WHAT TO DO
Read through the lines below for the string "From" and copy each one that has it.

RECORDED DATA
Lemma Evaluate_evaluated read now rs e x out :
  let '(e', x', out') := foldl (fun st r => Evaluator.evaluate_one read now r st) (e, x, out) rs in
  exists ds, out' = out ++ ds /\ evaluated read now rs (Evaluator.decisions e) x ds x' /\
    e' = log_pushes ds e.
Proof.
  revert e x out. induction rs as [| r rs IH]; intros e x out; cbn.
  { exists []. split; [by rewrite app_nil_r | split; [constructor | done]]. }
  destruct (Evaluator.evaluateRule read r now (Evaluator.decisions e) x) as [x1 d] eqn:Er.
  pose proof (evaluateRule_outcome read r now (Evaluator.decisions e) x) as Ho. rewrite Er in Ho. cbn in Ho.
  fold (labelled (Executor x1) d). specialize (IH (Evaluator.appendDecisionLocked (labelled (Executor x1) d) e) x1 (out ++ [labelled (Executor x1) d])).
  destruct (foldl _ _ rs) as [[e' x'] out']. destruct IH as (ds & -> & He & ->).
  exists (labelled (Executor x1) d :: ds). rewrite <- app_assoc. split; [done | split; [| done]]. by econstructor.
Qed.

Lemma rules_log_pushes ds e : Evaluator.rules (log_pushes ds e) = Evaluator.rules e.
Proof. revert e. induction ds as [| d ds IH]; intros e; [done |]. exact (IH (Evaluator.appendDecisionLocked d e)). Qed.

(** [Evaluate] as a whole. *)
Lemma exec_evaluate read range uuids now ruleID s :
  exists ds x', Autoscaler.Evaluate read range uuids now ruleID s =
      (Autoscaler.mk (Autoscaler.name_decisions uuids ds (log_pushes ds (Autoscaler.evaluator s))) x', Autoscaler.named uuids ds) /\
    evaluated read now (Evaluator.to_evaluate range ruleID (Autoscaler.evaluator s)) (Evaluator.decisions (Autoscaler.evaluator s))
      (Autoscaler.scaler s) ds x'.
Proof.
  unfold Autoscaler.Evaluate, Evaluator.Evaluate.
  pose proof (Evaluate_evaluated read now (Evaluator.to_evaluate range ruleID (Autoscaler.evaluator s)) (Autoscaler.evaluator s) (Autoscaler.scaler s) []) as He.
  destruct (foldl _ _ _) as [[e' x'] out']. destruct He as (ds & -> & He & ->). by exists ds, x'.
Qed.

(** What is evaluated are rules of the evaluator, if the range is sound. *)
Lemma to_evaluate_rules range ruleID e :
  (forall m r, r ∈ range m -> exists id, m !! id = Some r) ->
  Forall (fun r => exists id, Evaluator.rules e !! id = Some r) (Evaluator.to_evaluate range ruleID e).
Proof.
  intros Hr. apply Forall_forall. intros r Hin. unfold Evaluator.to_evaluate in Hin.
  rewrite list_elem_of_In, filter_In, <- list_elem_of_In in Hin. apply Hr, Hin.
Qed.

Lemma labelled_tells ex x x' d : tells x x' d -> tells x x' (labelled ex d).
Proof. unfold labelled. by case_bool_decide. Qed.
Definition ex_one (id : string) (m : gmap string AggregationRule.t) : list AggregationRule.t := option_list (m !! id).
Definition ex_first : t * result incident_error string :=
  IngestAlert (ex_one "disk") ex_values (ex_ids "a") 10 (ex_alert "web-1" "low" 10) (NewService (ex_engine ["disk"; "1-disk"])).
Definition ex_second : t * result incident_error string :=
  IngestAlert (ex_one "1-disk") ex_values (ex_ids "b") 20 (ex_alert "web" "low" 20) ex_first.1.

(** Device [web-1] under rule [disk], and device [web] under rule [1-disk]. *)
Lemma groups_collide_witness : exists id, ex_first.2 = Ok "a1" /\ ex_second.2 = Ok id /\ id = "a1".
Proof.
  assert (E1 : ex_first.2 = Ok "a1") by (vm_compute; reflexivity). assert (E2 : ex_second.2 = Ok "a1") by (vm_compute; reflexivity).
  exists "a1". split; [exact E1 |]. split; [exact E2 |].
  refine (groups_collide (NewService (ex_engine ["disk"; "1-disk"])) (ex_one "disk") (ex_one "1-disk") ex_values (ex_ids "a") (ex_ids "b") 10 20
    (ex_alert "web-1" "low" 10) (ex_alert "web" "low" 20) ex_first.1 "a1" ex_second.1 "a1" "web" "1" "disk"
    (orderly_new _) ex_ranges eq_refl eq_refl _ _ (pair_of_snd _ _ E1) (pair_of_snd _ _ E2)); vm_compute; reflexivity.
Defined.

Lemma concurrent_alerts_open_two_witness :
  let s := NewService (ex_engine ["r"]) in let a := ex_alert "web1" "low" 10 in
  let find u := ingest_find ex_values ex_values (ex_ids u) 10 a s in
  let s' := (ingest_into (ex_ids "y") 10 (Alert.set_ID "y0" a) "web1-r" None (ingest_into (ex_ids "x") 10 (Alert.set_ID "x0" a) "web1-r" None s).1).1 in
  find "x" = Ok (Alert.set_ID "x0" a, "web1-r", None) /\
  exists inc1 inc2, table_of s' !! "x1" = Some inc1 /\ open inc1 /\ table_of s' !! "y1" = Some inc2 /\ open inc2.
Proof.
  intros s a find s'. split; [vm_compute; reflexivity |].
  pose proof (concurrent_alerts_open_two s ex_values ex_values (ex_ids "x") (ex_ids "y") 10 10 a a (Alert.set_ID "x0" a) (Alert.set_ID "y0" a) "web1-r") as H.
  cbv zeta in H. fold s' in H. specialize (H ltac:(discriminate) ltac:(vm_compute; reflexivity) ltac:(vm_compute; reflexivity)).
  destruct (H "x1" ltac:(left; reflexivity)) as (inc1 & H1 & O1 & _). destruct (H "y1" ltac:(right; reflexivity)) as (inc2 & H2 & O2 & _).
  exists inc1, inc2. split; [exact H1 |]. split; [exact O1 |]. split; [exact H2 | exact O2].
Defined.

Lemma metrics_count_all_witness :
  let m := GetResponseMetrics ex_values (run ex_ops (NewService (ex_engine ["r"]))) in
  ResponseMetrics.TotalIncidents m = 2%Z /\ (ResponseMetrics.ActiveIncidents m + ResponseMetrics.ResolvedIncidents m = ResponseMetrics.TotalIncidents m)%Z.
Proof.
  intros m. split; [vm_compute; reflexivity |].
  exact (proj2 (metrics_count_all ex_ops (ex_engine ["r"]) ex_values ex_faithful ex_ranges)).
Defined.

Lemma timeline_in_order_witness :
  exists l, GetTimeline (fun l => l) "a1" (run ex_ops (NewService (ex_engine ["r"]))) = Ok l /\
    TimelineEvent.Type_ <$> l = ["created"; "alert_ingested"; "alert_ingested"; "escalated"] /\
    StronglySorted (fun a b => TimelineEvent.Timestamp a <= TimelineEvent.Timestamp b)%Z l.
Proof.
  destruct (GetTimeline (fun l => l) "a1" (run ex_ops (NewService (ex_engine ["r"])))) as [l |] eqn:E; [| vm_compute in E; discriminate E].
  exists l. split; [reflexivity |]. split; [vm_compute in E; injection E as <-; reflexivity |].
  refine (proj2 (timeline_in_order (fun l => l) "a1" (run ex_ops (NewService (ex_engine ["r"]))) l _ E)). reflexivity.
Defined.

(** When two rules match, the order in which Go ranges over the rules decides
    about the group. *)
Lemma overlapping_rules_split :
  let e := ex_engine ["cpu"; "all"] in let a := ex_alert "web1" "low" 10 in
  AggregateResult.IncidentID (Engine.Aggregate ex_values 10 a e) = "web1-cpu" /\
  AggregateResult.IncidentID (Engine.Aggregate (fun m => rev (ex_values m)) 10 a e) = "web1-all".
Proof. split; vm_compute; reflexivity. Qed.
(* ===== verification/ConfigStore.v ===== *)
(** * The configuration service ([services/config-svc/internal]: [models],
    [store], [service])

    Configuration entries per tenant and key, with versions, a bounded history
    and rollback; secrets, encrypted at rest; channels and templates.
    [MemoryStore] is [store.MemoryStore]; its operations run under one mutex and
    are atomic steps that read the clock once, as [now].  Entries are values: the
    store keeps copies and returns copies.  Channels and templates are handled
    alike and share the operations of [Table], over the class [Owned].  Random
    texts and the orders in which Go ranges over maps are arguments.  Requests of
    the service are their fields; answers are entries, with the version cut to an
    [int32] as the messages have it.  Not here: gRPC and HTTP, the MySQL and
    Redis stores; the rendering of templates is an argument. *)

From Stdlib Require Import Ascii.
From S2P Require Import Prelude GoStrings SecretCrypto Window.
Open Scope go_scope.

(** ** Data ([models.go]) *)

(** [models.ConfigEntry]; an assignment [x.F = v] is [set_F v x]. *)
Module ConfigEntry.
Record t := mk {
  ID : string; TenantID : string; Key : string; Value : string; Format : string; Version : Z;
  Description : string; UpdatedBy : string; CreatedAt : time; UpdatedAt : time;
}.

Definition set_ID (v : string) (r : t) : t :=
  mk v (TenantID r) (Key r) (Value r) (Format r) (Version r) (Description r) (UpdatedBy r)
     (CreatedAt r) (UpdatedAt r).
Definition set_Format (v : string) (r : t) : t :=
  mk (ID r) (TenantID r) (Key r) (Value r) v (Version r) (Description r) (UpdatedBy r)
     (CreatedAt r) (UpdatedAt r).
Definition set_Version (v : Z) (r : t) : t :=
  mk (ID r) (TenantID r) (Key r) (Value r) (Format r) v (Description r) (UpdatedBy r)
     (CreatedAt r) (UpdatedAt r).
Definition set_CreatedAt (v : time) (r : t) : t :=
  mk (ID r) (TenantID r) (Key r) (Value r) (Format r) (Version r) (Description r) (UpdatedBy r)
     v (UpdatedAt r).
Definition set_UpdatedAt (v : time) (r : t) : t :=
  mk (ID r) (TenantID r) (Key r) (Value r) (Format r) (Version r) (Description r) (UpdatedBy r)
     (CreatedAt r) v.
End ConfigEntry.

(** [models.SecretEntry]. *)
Module SecretEntry.
Record t := mk {
  ID : string; TenantID : string; Key : string; Value : string; KeyType : string; Version : Z;
  CreatedAt : time; UpdatedAt : time;
}.

Definition set_Value (v : string) (r : t) : t :=
  mk (ID r) (TenantID r) (Key r) v (KeyType r) (Version r) (CreatedAt r) (UpdatedAt r).
Definition set_KeyType (v : string) (r : t) : t :=
  mk (ID r) (TenantID r) (Key r) (Value r) v (Version r) (CreatedAt r) (UpdatedAt r).
Definition set_Version (v : Z) (r : t) : t :=
  mk (ID r) (TenantID r) (Key r) (Value r) (KeyType r) v (CreatedAt r) (UpdatedAt r).
Definition set_CreatedAt (v : time) (r : t) : t :=
  mk (ID r) (TenantID r) (Key r) (Value r) (KeyType r) (Version r) v (UpdatedAt r).
Definition set_UpdatedAt (v : time) (r : t) : t :=
  mk (ID r) (TenantID r) (Key r) (Value r) (KeyType r) (Version r) (CreatedAt r) v.
End SecretEntry.

(** [models.SecretMeta]. *)
Module SecretMeta.
Record t := mk {
  ID : string; TenantID : string; Key : string; KeyType : string; Version : Z; CreatedAt : time;
  UpdatedAt : time;
}.

Definition set_Version (v : Z) (r : t) : t :=
  mk (ID r) (TenantID r) (Key r) (KeyType r) v (CreatedAt r) (UpdatedAt r).
End SecretMeta.

(** [models.ChannelEntry]. *)
Module ChannelEntry.
Record t := mk {
  ID : string; TenantID : string; Name : string; Type_ : string; Config : string;
  Enabled : bool; CreatedAt : time; UpdatedAt : time;
}.

Definition set_CreatedAt (v : time) (r : t) : t :=
  mk (ID r) (TenantID r) (Name r) (Type_ r) (Config r) (Enabled r) v (UpdatedAt r).
Definition set_UpdatedAt (v : time) (r : t) : t :=
  mk (ID r) (TenantID r) (Name r) (Type_ r) (Config r) (Enabled r) (CreatedAt r) v.
End ChannelEntry.

(** [models.TemplateEntry]. *)
Module TemplateEntry.
Record t := mk {
  ID : string; TenantID : string; Name : string; Description : string; Content : string;
  Variables : gmap string string; CreatedAt : time; UpdatedAt : time;
}.

Definition set_CreatedAt (v : time) (r : t) : t :=
  mk (ID r) (TenantID r) (Name r) (Description r) (Content r) (Variables r) v (UpdatedAt r).
Definition set_UpdatedAt (v : time) (r : t) : t :=
  mk (ID r) (TenantID r) (Name r) (Description r) (Content r) (Variables r) (CreatedAt r) v.
End TemplateEntry.

(** [tenantID + "/" + key]. *)
Definition configKey (tenantID key : string) : string := tenantID +:+ "/" +:+ key.

Definition meta_of (e : SecretEntry.t) : SecretMeta.t :=
  SecretMeta.mk (SecretEntry.ID e) (SecretEntry.TenantID e) (SecretEntry.Key e) (SecretEntry.KeyType e) (SecretEntry.Version e)
    (SecretEntry.CreatedAt e) (SecretEntry.UpdatedAt e).

(** ** Channels and templates *)

Class Owned (E : Type) := {
  owned_id : E -> string;
  owned_tenant : E -> string;
  owned_name : E -> string;
  created : time -> E -> E;
  updated : time -> E -> E;
}.

#[export] Instance channel_owned : Owned ChannelEntry.t := {|
  owned_id := ChannelEntry.ID; owned_tenant := ChannelEntry.TenantID; owned_name := ChannelEntry.Name;
  created now e := ChannelEntry.set_UpdatedAt now (ChannelEntry.set_CreatedAt now e); updated := ChannelEntry.set_UpdatedAt |}.
#[export] Instance template_owned : Owned TemplateEntry.t := {|
  owned_id := TemplateEntry.ID; owned_tenant := TemplateEntry.TenantID; owned_name := TemplateEntry.Name;
  created now e := TemplateEntry.set_UpdatedAt now (TemplateEntry.set_CreatedAt now e); updated := TemplateEntry.set_UpdatedAt |}.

ANSWER TO THIS TASK
From Stdlib Require Import Ascii.
From S2P Require Import Prelude GoStrings SecretCrypto Window.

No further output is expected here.